My other point is in connection with land assembly provided in the Urban Redevelopment title. The bill places the administration of this program in the National Housing Administration. This would create an operating unit in what should be the policy-making office. Operations should be placed in constituent agencies. The Federal Public Housing Authority has had extensive experience in land assembly. Its skills and demonstrated administrative integrity qualify

it best for the task. As a matter of economy, efficiency, and sound administration, the program should be placed in FPHA.

I would like to make another request, Mr. Chairman, in conclusion of my testimony.

The CHAIRMAN. Very well.

Mr. SHISHKIN. And that is that in addition to the supplementary exhibits we might file with your committee, we have been advised by several of our affiliated organizations of their intention to submit by mail to you statements for the consideration of this committee. And we were wondering if it will meet with your approval to have those statements included in the permanent record of these hearings at the conclusion of our testimony today.

The CHAIRMAN. Yes; that may be done.

Mr. SHISHKIN. Thank you very much, Mr. Chairman.

The CHAIRMAN. All right. Thank you. Tomorrow, we will have four representatives of the American Bankers Association. We will get the names later on.

We will also have Mr. Lawrence E. Mahan, president, Mortgage Bankers Association of America; Robert T. Veit, of Shields & Co.; L. Douglas Meredith and Paul McCord, of the United States Chamber of Commerce; Bleeker Marquette, National Council of Housing Associations; and Newton C. Farr, National Association of Real Estate Boards.

Mr. SHISHKIN. Mr. Chairman, having heard you read that list, may I make one request of this committee?


Mr. SHISHKIN. I should like very much to suggest to this committee, in the light of the testimony already offered in these hearings and as the hearings develop, to take stock at the conclusion of the hearings, and make a matter of public knowledge, just who has appeared in support of the basic provisions serving the middle market, and the basic provisions of this legislation, and who has criticized and opposed them, and which groups have presented the broad public view in the interests of the whole people of the United States, and which have presented the views of special interests that are selfish in their presentation.

Senator RADCLIFFE. I think the members will bear that in mind. But do you mean that as a general criticism of the motives of people? Suppose they are bankers. Are not bankers conscientious, as well as other people? Are we to assume that because of a man's business that he is not conscientious, that he cannot look at things fairly and squarely? What foundation is there for that? Why should we impute that to a banker? You mentioned bankers.

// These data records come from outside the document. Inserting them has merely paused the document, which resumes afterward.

(* ===== verification/NandRead.v ===== *)
(** The commands of the NAND chip and the reading of a page with its redundant
    area, from the command to the copy into the memory of the caller. *)
From S2P Require Import Prelude Nand NandSpec NandMain NandPage.

(** ** Address cycles *)

(** The pages of a chip. *)
Definition page_in (chipsize page : Z) : Prop := 0 <= page < (if Z.shiftl 128 20 <? chipsize then 16777216 else 65536).

Lemma land_end x : is_u8 x -> (Z.land (Z.lor x ENDADDR) ENDADDR =? 0) = false /\ Z.land (Z.lor x ENDADDR) 0xFF = x /\ is_u32 (Z.lor x ENDADDR).
Proof.
  unfold is_u8; intros Hx; assert (E : Z.lor x ENDADDR = x + 2 ^ 31).
  { symmetry; apply (Z.add_nocarry_lor x (2 ^ 31)); apply Z.bits_inj'; intros k Hk; rewrite Z.land_spec, Z.bits_0.
    destruct (decide (k = 31)) as [->|Hne]; [rewrite <- (Z.mod_small x (2 ^ 8)), Z.mod_pow2_bits_high by (cbn; lia); done|rewrite Z.pow2_bits_false by lia; apply andb_false_r]. }
  split_and!.
  - rewrite Z.land_comm, Z.land_lor_distr_r, Z.land_diag; apply Z.eqb_neq; intros E0; by apply Z.lor_eq_0_iff in E0 as [_ E0].
  - rewrite Z.land_lor_distr_l, land_255, Z.mod_small by lia; by rewrite Z.lor_0_r.
  - rewrite E; unfold is_u32; cbn; lia.
Qed.

Lemma addr_cycles_decode col page chipsize : 0 <= col < 65536 -> page_in chipsize page -> decode_addr (addr_cycles col page chipsize) = Some (col, page).
Proof.
  intros Hc Hp; unfold page_in, addr_cycles in *; destruct (col =? -1) eqn:E1, (page =? -1) eqn:E2; zbool; [lia|lia|destruct (_ <? chipsize); lia|].
  rewrite !land_255, !Z.shiftr_div_pow2 by lia; change (2 ^ 8) with 256; change (2 ^ 16) with 65536; destruct (_ <? chipsize); cbn [app decode_addr].
  - destruct (land_end (page / 65536 mod 256)) as (-> & -> & _); [apply Z.mod_pos_bound; lia|]; do 2 f_equal; Z.to_euclidean_division_equations; lia.
  - destruct (land_end (page / 256 mod 256)) as (-> & -> & _); [apply Z.mod_pos_bound; lia|]; do 2 f_equal; Z.to_euclidean_division_equations; lia.
Qed.

Lemma addr_cycles_u32 col page chipsize : 0 <= col < 65536 -> page_in chipsize page -> Forall is_u32 (addr_cycles col page chipsize).
Proof.
  intros Hc Hp; assert (Hb : forall x, is_u32 (x mod 256)) by (intros x; unfold is_u32; pose proof (Z.mod_pos_bound x 256 ltac:(lia)); lia).
  assert (He : forall x, is_u32 (Z.lor (x mod 256) ENDADDR)) by (intros x; apply land_end; unfold is_u8; apply Z.mod_pos_bound; lia).
  unfold addr_cycles; rewrite !land_255, !Z.shiftr_div_pow2 by lia; assert (Hc8 : is_u32 (col / 2 ^ 8)) by (unfold is_u32; change (2 ^ 8) with 256; Z.to_euclidean_division_equations; lia).
  destruct (page =? -1) eqn:E2; [unfold page_in in Hp; zbool; destruct (_ <? chipsize); lia|]; destruct (col =? -1), (_ <? chipsize); cbn [app]; repeat (constructor; [by first [apply Hb|apply He|apply Hc8]|]); constructor.
Qed.

(** The errors of a page, and that the corrections undo them. *)
Definition damage (c : code) (size : Z) (es : list (ecc_event * nat)) (bs : list Z * list Z) : list Z * list Z :=
  fold_right (fun e => flip c size (fst e)) bs es.

Lemma restored_damage c size es bs : restored c size es (damage c size es bs) = bs.
Proof.
  unfold restored, damage; induction es as [|e es IH]; [done|]; cbn [fold_right fold_left]; unfold flips; by rewrite flip_left.
Qed.

Section Read.
  Context {H : Type} `{!NandHw H, !NandLaws H}.
  Implicit Types d : nand H.

Lemma write_addrs l : forall d, Forall is_u32 l ->
  moved d ((nvw d) <| n_addrs := n_addrs (nvw d) ++ l |>) (fold_left (fun d a => io_write a REG_SMADDR d) l d).
Proof.
  induction l as [|a l IH]; intros d Hl; cbn [fold_left]; [rewrite app_nil_r; exists (hw d); split; [by destruct d|by unfold nvw; destruct (nview (hw d))]|].
  inversion_clear Hl as [|? ? Ha Hl']; assert (M1 : moved d ((nvw d) <| n_addrs := n_addrs (nvw d) ++ [a] |>) (io_write a REG_SMADDR d)) by (eexists; split; [done|]; rewrite (u32_id a Ha); apply view_write_addr).
  refine (moved_trans _ _ _ _ _ M1 _); pose proof (IH (io_write a REG_SMADDR d) Hl') as M2; rewrite (moved_view _ _ _ M1) in M2; cbn [n_addrs set] in M2; by rewrite <- app_assoc in M2.
Qed.

(** The chip is waited for. *)
Lemma wait_ready_ok fuel : forall d, (n_wait (nvw d) < fuel)%nat -> exists d', wait_ready fuel d = Some d' /\ moved d ((nvw d) <| n_wait := O |>) d'.
Proof.
  induction fuel as [|fuel IH]; intros d Hf; [lia|]; cbn [wait_ready]; unfold nuc970_check_rb, io_read.
  pose proof (read_isr (hw d)) as [Hr _]; pose proof (view_read_isr (hw d)) as Hv; fold (nvw d) in *; destruct (readl REG_SMISR (hw d)) as [v h]; cbn [fst snd] in *; rewrite Hr.
  destruct (n_wait (nvw d)) as [|k] eqn:Ew; [rewrite bool_decide_true by done; eexists; split; [done|]; by exists h|rewrite bool_decide_false by done].
  destruct (IH (d <| hw := h |>)) as (d' & E & M); [change (nvw (d <| hw := h |>)) with (nview h); rewrite Hv; cbn; lia|]; exists d'; split; [done|].
  change (nvw (d <| hw := h |>)) with (nview h) in M; rewrite Hv in M; destruct M as (k' & -> & Hk); by exists k'.
Qed.

(** The view after a command that reads the page from a column on. *)
Definition cmd_view (v : nand_view) (addrs : list Z) (col page : Z) : nand_view :=
  (latch (v <| n_cmd := NAND_CMD_READ0 |> <| n_addrs := addrs |>) col page) <| n_wait := O |>.

(** Both commands that read choose the code of the page and let the chip take it. *)
Lemma read_command fuel cmd column page d : let col := if cmd =? NAND_CMD_READOOB then column + writesize d else column in
  cmd = NAND_CMD_READ0 \/ cmd = NAND_CMD_READOOB -> 0 <= col < 65536 -> page_in (chipsize d) page -> (pg_busy (n_chip (nvw d) page) < fuel)%nat ->
  exists d' addrs, nuc970_nand_command_lp fuel cmd column page d = Some d' /\ moved (nuc970_choice_bch_algo page d) (cmd_view (nvw d) addrs col page) d'.
Proof.
  intros col Hcmd Hcol Hp Hf; unfold nuc970_nand_command_lp; assert (Hne : page =? -1 = false) by (apply Z.eqb_neq; destruct Hp; lia); rewrite Hne; cbn [negb andb].
  assert (Hif : (cmd =? NAND_CMD_SEQIN) || (cmd =? NAND_CMD_READ0) || (cmd =? NAND_CMD_READOOB) = true) by (by destruct Hcmd; subst); rewrite Hif; set (d0 := nuc970_choice_bch_algo page d).
  assert (H0 : writesize d0 = writesize d /\ chipsize d0 = chipsize d /\ nvw d0 = nvw d) by (unfold d0, nuc970_choice_bch_algo; by destruct (find_part _ _)); destruct H0 as (Hw & Hch & Hv).
  assert (Hpair : (if cmd =? NAND_CMD_READOOB then (NAND_CMD_READ0, column + writesize d0) else (cmd, column)) = (NAND_CMD_READ0, col)) by (unfold col; rewrite Hw; by destruct Hcmd; subst); rewrite Hpair.
  set (d1 := io_write (Z.land NAND_CMD_READ0 0xff) REG_SMCMD d0); assert (M1 : moved d0 ((nvw d0) <| n_cmd := NAND_CMD_READ0 |> <| n_addrs := [] |>) d1) by (eexists; split; [done|]; by apply view_write_cmd); pose proof (moved_view _ _ _ M1) as V1.
  assert (Hch1 : chipsize d1 = chipsize d0) by done; rewrite Hch1, Hch; set (addrs := addr_cycles col page (chipsize d)).
  pose proof (write_addrs addrs d1 (addr_cycles_u32 _ _ _ Hcol Hp)) as M2; set (d2 := fold_left _ addrs d1) in *; rewrite V1, Hv in M2; cbn [n_addrs set app] in M2; pose proof (moved_view _ _ _ M2) as V2.
  cbn [existsb Z.eqb NAND_CMD_READ0 NAND_CMD_ERASE1 NAND_CMD_ERASE2 NAND_CMD_CACHEDPROG NAND_CMD_PAGEPROG NAND_CMD_SEQIN NAND_CMD_RNDIN NAND_CMD_STATUS NAND_CMD_RNDOUT orb].
  set (d3 := io_write NAND_CMD_READSTART REG_SMCMD d2); assert (M3 : moved d2 (latch (nvw d2) col page) d3).
  { eexists; split; [done|]; apply (view_read_start (hw d2) col page); fold (nvw d2); rewrite V2; [done|exact (addr_cycles_decode _ _ _ Hcol Hp)]. }
  pose proof (moved_view _ _ _ M3) as V3; rewrite V2 in V3; destruct (wait_ready_ok fuel d3) as (d' & E & M4); [rewrite V3; exact Hf|].
  exists d', addrs; split; [exact E|]; rewrite V3 in M4; refine (moved_trans _ _ _ _ _ M1 (moved_trans _ _ _ _ _ M2 (moved_trans _ _ _ _ _ M3 M4))).
Qed.

(** The bytes that the chip gives. *)
Lemma read_buf_stream n : forall d, (n <= length (n_stream (nvw d)))%nat -> Forall is_u8 (n_stream (nvw d)) ->
  exists d', nuc970_nand_read_buf n d = (take n (n_stream (nvw d)), d') /\ moved d ((nvw d) <| n_stream := drop n (n_stream (nvw d)) |>) d'.
Proof.
  induction n as [|n IH]; intros d Hn Hb; [exists d; split; [done|]; exists (hw d); split; [by destruct d|]; unfold nvw; by destruct (nview (hw d))|].
  cbn [nuc970_nand_read_buf]; destruct (n_stream (nvw d)) as [|b l] eqn:Es; cbn in Hn; [lia|]; inversion_clear Hb as [|? ? Hb1 Hb2].
  unfold nuc970_nand_read_byte, io_read; pose proof (read_data (hw d) b l Es) as Hr; pose proof (view_read_data (hw d)) as Hv; destruct (readl REG_SMDATA (hw d)) as [x h]; cbn [fst snd] in *; subst x; rewrite (u8_id b Hb1).
  change (nview (hw d)) with (nvw d) in Hv; rewrite Es in Hv; cbn [tail] in Hv; set (d1 := d <| hw := h |>); assert (V1 : nvw d1 = (nvw d) <| n_stream := l |>) by exact Hv.
  destruct (IH d1) as (d' & E & h' & -> & Hv'); rewrite ?V1; [cbn; lia|done|]; rewrite E, V1; exists (d1 <| hw := h' |>); split; [done|]; exists h'; split; [done|]; rewrite Hv', V1; by destruct (nvw d).
Qed.

Lemma choice_again page d o h : let d' := (nuc970_choice_bch_algo page d) <| oob_poi := o |> <| hw := h |> in nuc970_choice_bch_algo page d' = d'.
Proof. unfold nuc970_choice_bch_algo; cbn zeta; destruct (find_part (parts d) (u32 (page * writesize d))) as [l|] eqn:E; cbn -[u32]; by rewrite E. Qed.

(** The redundant area of the page is in the memory and in the controller. *)
Lemma read_oob_first_ok fuel page d : let v := nvw d in let p := n_chip v page in let d0 := nuc970_choice_bch_algo page d in
  0 < writesize d < 65536 -> zlen (pg_data p) = writesize d -> zlen (pg_oob p) = oobsize d -> Forall is_u8 (pg_oob p) ->
  page_in (chipsize d) page -> (pg_busy p < fuel)%nat -> oobsize d <= zlen (oob_poi d) -> oobsize d <= zlen (n_smra v) ->
  exists h addrs, read_oob_first fuel page d = Some (d0 <| oob_poi := pg_oob p ++ drop (length (pg_oob p)) (oob_poi d) |> <| hw := h |>) /\
    nview h = (cmd_view v addrs (writesize d) page) <| n_stream := [] |> <| n_smra := pg_oob p ++ drop (length (pg_oob p)) (n_smra v) |>.
Proof.
  intros v p d0 Hws Hd Ho Hu Hp Hf Hpoi Hsm; unfold read_oob_first.
  destruct (read_command fuel NAND_CMD_READOOB 0 page d) as (d1 & addrs & E1 & M1); [by right|cbn; lia|done|done|]; step_ok E1; change (if NAND_CMD_READOOB =? NAND_CMD_READOOB then 0 + writesize d else 0) with (writesize d) in M1; fold v d0 in M1; pose proof (moved_view _ _ _ M1) as V1.
  assert (H1 : oobsize d1 = oobsize d /\ oob_poi d1 = oob_poi d) by (destruct M1 as (h & -> & _); unfold d0, nuc970_choice_bch_algo; by destruct (find_part _ _)); destruct H1 as [Ho1 Hp1].
  assert (Hst : n_stream (nvw d1) = pg_oob p) by (rewrite V1; cbn [cmd_view latch n_stream set n_chip]; change (drop (Z.to_nat (writesize d)) (pg_data p ++ pg_oob p) = pg_oob p); rewrite <- Hd, zlen_to_nat; apply drop_app_length).
  assert (Hn : Z.to_nat (oobsize d1) = length (pg_oob p)) by (rewrite Ho1, <- Ho; apply zlen_to_nat).
  destruct (read_buf_stream (Z.to_nat (oobsize d1)) d1) as (d2 & E2 & M2); rewrite ?Hst, ?Hn; [done|done|]; rewrite Hn in E2; rewrite E2, Hst, firstn_all; rewrite Hn, Hst, drop_all, V1 in M2; pose proof (moved_view _ _ _ M2) as V2.
  assert (H2 : oobsize d2 = oobsize d /\ oob_poi d2 = oob_poi d) by (destruct M2 as (h & -> & _); by split); destruct H2 as [Ho2 Hp2]; rewrite Hp2, Ho2, wrn_0, bind_ok by lia.
  rewrite view_smra; fold (nvw d2); rewrite V2; change (n_smra ((cmd_view v addrs (writesize d) page) <| n_stream := [] |>)) with (n_smra v); rewrite memcpy_start by (rewrite ?zlen_app; pose proof (zlen_nonneg (drop (length (pg_oob p)) (oob_poi d))); pose proof (zlen_nonneg (pg_oob p)); lia); rewrite bind_ok, <- Ho, !zlen_to_nat, take_app_length.
  destruct (moved_trans _ _ _ _ _ M1 M2) as (h & -> & Hh); eexists _, addrs; split; [reflexivity|]; rewrite view_set_smra; cbn [hw set]; by rewrite Hh.
Qed.

(** The controller area while the page is read: its redundant area, and what was in
    the rest of the registers. *)
Definition area_of (p : stored) d : list Z := pg_oob p ++ drop (length (pg_oob p)) (n_smra (nvw d)).

(** A page of the chip, of the sizes that the driver knows. *)
Record page_fits (page : Z) d : Prop := {
  pf_idle : n_events (nvw d) = [];
  pf_page : page_in (chipsize d) page;
  pf_ws : 0 < writesize d < 65536;
  pf_data : zlen (pg_data (n_chip (nvw d) page)) = writesize d;
  pf_oob : zlen (pg_oob (n_chip (nvw d) page)) = oobsize d;
  pf_bytes : Forall is_u8 (pg_oob (n_chip (nvw d) page));
  pf_four : 4 <= oobsize d;
  pf_poi : oobsize d <= zlen (oob_poi d);
  pf_smra : oobsize d <= zlen (n_smra (nvw d));
  pf_ecc : 0 <= ecc_size d <= writesize d;
}.

(** The page was written as [data] and [oob]; the code [c] that is chosen for it
    corrects every error. *)
Record page_of (c : code) (t page : Z) (data oob : list Z) d : Prop := {
  po_fits : page_fits page d;
  po_algo : 0 <= eBCHAlgo (nuc970_choice_bch_algo page d);
  po_code : rd g_i32BCHAlgoIdx (eBCHAlgo (nuc970_choice_bch_algo page d)) = Some t;
  po_size : is_u32 (m_i32SMRASize (nuc970_choice_bch_algo page d));
  po_read : readable c t (n_csr (nvw d)) (m_i32SMRASize (nuc970_choice_bch_algo page d)) (writesize d) (n_chip (nvw d) page) (area_of (n_chip (nvw d) page) d);
  po_oob : zlen oob = oobsize d;
  po_damage : damage c (Z.land (m_i32SMRASize (nuc970_choice_bch_algo page d)) 0x1ff) (pg_events (n_chip (nvw d) page)) (data, oob ++ drop (length oob) (n_smra (nvw d))) =
    (pg_data (n_chip (nvw d) page), area_of (n_chip (nvw d) page) d);
  po_kept : any_lost (pg_events (n_chip (nvw d) page)) = false;
}.

Lemma flip1_keeps c size i a bs : length (fst (flip1 c size i a bs)) = length (fst bs).
Proof. unfold flip1; destruct (place c size i (fst a)); cbn; [apply length_alter|done]. Qed.

Lemma damage_keeps c size es bs : length (fst (damage c size es bs)) = length (fst bs).
Proof.
  unfold damage; induction es as [|e es IH]; [done|]; cbn [fold_right]; unfold flip; induction (e_errs (fst e)) as [|a l IHl]; [exact IH|]; cbn [fold_right]; by rewrite flip1_keeps.
Qed.

Lemma page_of_len c t page data oob d : page_of c t page data oob d -> zlen data = writesize d.
Proof.
  intros Hp; pose proof (po_damage _ _ _ _ _ _ Hp) as Hd; pose proof (pf_data _ _ (po_fits _ _ _ _ _ _ Hp)) as Hl; apply (f_equal fst) in Hd; cbn [fst] in Hd; rewrite <- Hd in Hl; unfold zlen in *; by rewrite damage_keeps in Hl.
Qed.

(** The driver takes a page for erased if both markers are not zero. *)
Definition erased (p : stored) : bool := nz (default 0 (rd (pg_oob p) 2)) && nz (default 0 (rd (pg_oob p) 3)).

Lemma rd_marker (l k : list Z) i : 0 <= i < zlen l -> rd (l ++ k) i = Some (default 0 (rd l i)).
Proof. intros Hi; rewrite rd_app_l by done; by destruct (rd_in l i Hi) as [b ->]. Qed.
End Read.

Mr. SHISHKIN. No; I did not, Senator.

Senator RADCLIFFE. You did not?

Mr. SHISHKIN. No, indeed, Senator. The bankers should, and many do, fully support this legislation.

Senator RADCLIFFE. Well, Senator Wagner read the list of names, and you commented upon it. I think we make a great mistake when we assume that one class of people have more morals and conscience than another. I would like to study this on its merits, not because a man who supports it is a banker, a laboring man, or what. Let us look at it on its merits.